- [YOUR ASSIGNMENT] Print the lines that run from the line with "- intros (p" to the line with "false) as ->.", keeping both end lines, exactly as they appear in the entries below, and nothing else.

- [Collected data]
(** The first placeholder after a clean text is the one that follows it. *)
Lemma no_early m m' p r j : clean p -> occurs (pad_of m) (p ++ pad_of m' ++ r) j -> (length p <= j)%nat.
Proof.
  intros Hp Ho. destruct (decide (length p <= j)%nat) as [|Hlt]; [done|exfalso].
  destruct (decide (j + length (pad_of m) <= length p)%nat) as [Hin|Hout].
  - apply (Hp m j). unfold occurs in *. rewrite <- Ho at 2. rewrite drop_app_le by lia. rewrite take_app_le; [done|].
    rewrite length_drop. lia.
  - destruct (pad_shape m) as (t & Et & Ht), (pad_shape m') as (t' & Et' & _).
    pose proof (occurs_at _ _ _ (length p - j) Ho ltac:(lia)) as Hl.
    replace (j + (length p - j))%nat with (length p + 0)%nat in Hl by lia.
    rewrite lookup_app_r in Hl by lia. replace (length p + 0 - length p)%nat with 0%nat in Hl by lia.
    rewrite Et', Et in Hl. replace (length p - j)%nat with (S (length p - j - 1)) in Hl by lia. cbn in Hl.
    apply Ht. apply list_elem_of_lookup_2 with (length p - j - 1)%nat. symmetry. exact Hl.
Qed.

Lemma occurs_after p q r : occurs q (p ++ q ++ r) (length p).
Proof. unfold occurs. by rewrite drop_app_length, take_app_length. Qed.

Lemma find_hole m p r : clean p -> find_sub (pad_of m) (p ++ pad_of m ++ r) = Some (length p).
Proof.
  intros Hp. apply find_sub_Some. split; [apply occurs_after|]. split; [rewrite length_app; lia|].
  intros j Hj Ho. apply no_early in Ho; [lia|done].
Qed.

Lemma find_other m m' p r i : clean p -> find_sub (pad_of m') (p ++ pad_of m ++ r) = Some i -> (length p <= i)%nat.
Proof. intros Hp (Ho & _ & _)%find_sub_Some. by eapply no_early. Qed.

Lemma find_clean m p : clean p -> find_sub (pad_of m) p = None.
Proof. intros Hp. apply find_sub_None; [apply pad_nonempty|]. intros j. apply Hp. Qed.

(** Before the first placeholder the text is clean. *)
Lemma clean_before m m' text i : m <> m' -> find_sub (pad_of m) text = Some i ->
  match find_sub (pad_of m') text with Some o => (o <? i)%nat | None => false end = false ->
  text = take i text ++ pad_of m ++ drop (i + length (pad_of m)) text /\ clean (take i text).
Proof.
  intros Hm (Ho & Hi & Hmin)%find_sub_Some Hother. split.
  - unfold occurs in Ho. rewrite <- drop_drop. rewrite <- Ho at 1. by rewrite !take_drop.
  - intros k j Hocc. assert (Ho' : occurs (pad_of k) text j) by (rewrite <- (take_drop i text); by apply occurs_app_l).
    assert (Hj : (j < i)%nat).
    { pose proof (occurs_length _ _ _ Hocc) as Hl. rewrite length_take in Hl. pose proof (pad_nonempty k). destruct (pad_of k); [done|]. cbn in Hl. lia. }
    destruct (decide (k = m)) as [->|Hne]; [by apply (Hmin j)|].
    assert (k = m') as -> by (destruct k, m, m'; done).
    destruct (find_sub (pad_of m') text) as [o|] eqn:Ef.
    + apply find_sub_Some in Ef as (_ & _ & Hmin'). apply Nat.ltb_ge in Hother. apply (Hmin' j); [lia|done].
    + rewrite find_sub_None in Ef by apply pad_nonempty. by apply (Ef j).
Qed.

Lemma clean_app_inv p q : clean (p ++ q) -> clean p /\ clean q.
Proof.
  intros Hc. split; intros m j Ho.
  - apply (Hc m j). by apply occurs_app_l.
  - apply (Hc m (length p + j)%nat). by apply occurs_app_r.
Qed.

(** ** The loop *)

Definition moved (c : option RewriteCheckpointByteSpec) (done_ : nat) (items : list VisionItem) (rest out : list Z)
    (c' : option RewriteCheckpointByteSpec) : Prop :=
  match c, c' with
  | None, None => expands items rest out 0 0
  | Some c, Some c' => cp_kind c' = cp_kind c /\
      ((offset c <= done_)%nat /\ offset c' = offset c /\ expands items rest out 0 0 \/
       exists b b', offset c = (done_ + b)%nat /\ offset c' = (done_ + b')%nat /\ expands items rest out b b')
  | _, _ => False
  end.

Lemma find_from_done q done_ rest :
  find_from q (done_ ++ rest) (length done_) = (fun i => (length done_ + i)%nat) <$> find_sub q rest.
Proof. unfold find_from. rewrite drop_app_length. by destruct (find_sub q rest). Qed.

Definition finish_expansion (r : RenderedChat * nat) : result RenderedChat :=
  let '(chat, search) := r in
  do* throw_if (is_some (find_from kImagePad (text chat) search) || is_some (find_from kVideoPad (text chat) search))
        InvalidArgument;
  Ok chat.

Lemma expand_item_Ok done_ rest c item st :
  expand_item (mkRendered (done_ ++ rest) c, length done_) item = Ok st <->
  exists p rest' e c', rest = p ++ pad_of (modality item) ++ rest' /\ clean p /\ placeholder item = Ok e /\
    st = (mkRendered (done_ ++ p ++ e ++ rest') c', length (done_ ++ p ++ e)) /\
    match c with
    | None => c' = None
    | Some c =>
        let position := length (done_ ++ p) in
        ((offset c <= position)%nat /\ c' = Some c) \/
        ((position + length (pad_of (modality item)) <= offset c)%nat /\
         c' = Some (mkByteSpec (cp_kind c) (offset c - length (pad_of (modality item)) + length e)))
    end.
Proof.
  unfold expand_item. cbn [text rewrite_checkpoint]. rewrite !find_from_done.
  set (m := modality item). set (m' := match m with Image => Video | Video => Image end).
  assert (Hne : m <> m') by (by destruct m). split.
  - destruct (find_sub (pad_of m) rest) as [i|] eqn:Ei; [|done]. cbn [fmap option_fmap option_map]. intros Hr. rinv.
    assert (Hother : match find_sub (pad_of m') rest with Some o => (o <? i)%nat | None => false end = false).
    { destruct (find_sub (pad_of m') rest) as [o|]; [|done]. cbn in Hv. apply Nat.ltb_ge in Hv. apply Nat.ltb_ge. lia. }
    destruct (clean_before m m' rest i Hne Ei Hother) as [Erest Hclean].
    assert (Hi : length (take i rest) = i).
    { apply find_sub_Some in Ei as (_ & ? & _). rewrite length_take. lia. }
    exists (take i rest), (drop (i + length (pad_of m)) rest), v0, v1.
    split; [done|]. split; [done|]. split; [done|]. split.
    + rewrite <- Hr. f_equal; [|rewrite !length_app, Hi; lia]. f_equal. rewrite take_app_add, drop_app_ge by lia.
      rewrite <- app_assoc. do 3 f_equal. f_equal. lia.
    + destruct c as [c|]; [|by injection Hv1 as <-]. cbv zeta in *. rewrite length_app, Hi. rinv. subst v1.
      destruct (length done_ + i + length (pad_of m) <=? offset c)%nat eqn:El.
      * right. apply Nat.leb_le in El. split; [lia|done].
      * left. apply Nat.leb_gt in El. split; [|done]. destruct Hv2 as [Hv2|Hv2]; apply Nat.ltb_ge in Hv2; lia.
  - intros (p & rest' & e & c' & -> & Hp & He & -> & Hc). fold m in Hc |- *. rewrite find_hole by done.
    cbn [fmap option_fmap option_map]. rewrite He. cbn [rbind].
    assert (Hthrow : match (fun i => (length done_ + i)%nat) <$> find_sub (pad_of m') (p ++ pad_of m ++ rest') with
      | Some o => (o <? length done_ + length p)%nat | None => false end = false).
    { destruct (find_sub (pad_of m') _) as [o|] eqn:Eo; [|done]. apply find_other in Eo; [|done]. cbn. apply Nat.ltb_ge. lia. }
    cbn [fmap option_fmap option_map] in Hthrow. rewrite Hthrow. cbn [throw_if rbind].
    assert (Htext : take (length done_ + length p) (done_ ++ p ++ pad_of m ++ rest') ++ e ++
              drop (length done_ + length p + length (pad_of m)) (done_ ++ p ++ pad_of m ++ rest') = done_ ++ p ++ e ++ rest').
    { rewrite !app_assoc, <- (app_assoc _ (pad_of m)), <- length_app, take_app_length, <- drop_drop, drop_app_length.
      by rewrite drop_app_length, <- !app_assoc. }
    destruct c as [c|]; cbn [rbind].
    + rewrite length_app in Hc. destruct Hc as [[Hle ->]|[Hge ->]].
      * assert ((length done_ + length p <? offset c)%nat = false) as -> by (apply Nat.ltb_ge; lia). cbn [andb throw_if rbind].
        assert ((length done_ + length p + length (pad_of m) <=? offset c)%nat = false) as ->.
        { apply Nat.leb_gt. pose proof (pad_nonempty m). destruct (pad_of m); [done|]. cbn. lia. }
        rewrite Htext. do 2 f_equal. rewrite !length_app. lia.
      * assert ((offset c <? length done_ + length p + length (pad_of m))%nat = false) as -> by (apply Nat.ltb_ge; lia).
        rewrite andb_false_r. cbn [throw_if rbind].
        assert ((length done_ + length p + length (pad_of m) <=? offset c)%nat = true) as -> by (apply Nat.leb_le; lia).
        rewrite Htext. do 2 f_equal. rewrite !length_app. lia.
    + subst c'. rewrite Htext. do 2 f_equal. rewrite !length_app. lia.
Qed.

- [TASK SOLUTION]
  - intros (p & rest' & e & c' & -> & Hp & He & -> & Hc). fold m in Hc |- *. rewrite find_hole by done.
    cbn [fmap option_fmap option_map]. rewrite He. cbn [rbind].
    assert (Hthrow : match (fun i => (length done_ + i)%nat) <$> find_sub (pad_of m') (p ++ pad_of m ++ rest') with
      | Some o => (o <? length done_ + length p)%nat | None => false end = false).
    { destruct (find_sub (pad_of m') _) as [o|] eqn:Eo; [|done]. apply find_other in Eo; [|done]. cbn. apply Nat.ltb_ge. lia. }
    cbn [fmap option_fmap option_map] in Hthrow. rewrite Hthrow. cbn [throw_if rbind].
    assert (Htext : take (length done_ + length p) (done_ ++ p ++ pad_of m ++ rest') ++ e ++
              drop (length done_ + length p + length (pad_of m)) (done_ ++ p ++ pad_of m ++ rest') = done_ ++ p ++ e ++ rest').
    { rewrite !app_assoc, <- (app_assoc _ (pad_of m)), <- length_app, take_app_length, <- drop_drop, drop_app_length.
      by rewrite drop_app_length, <- !app_assoc. }
    destruct c as [c|]; cbn [rbind].
    + rewrite length_app in Hc. destruct Hc as [[Hle ->]|[Hge ->]].
      * assert ((length done_ + length p <? offset c)%nat = false) as -> by (apply Nat.ltb_ge; lia). cbn [andb throw_if rbind].
        assert ((length done_ + length p + length (pad_of m) <=? offset c)%nat = false) as ->.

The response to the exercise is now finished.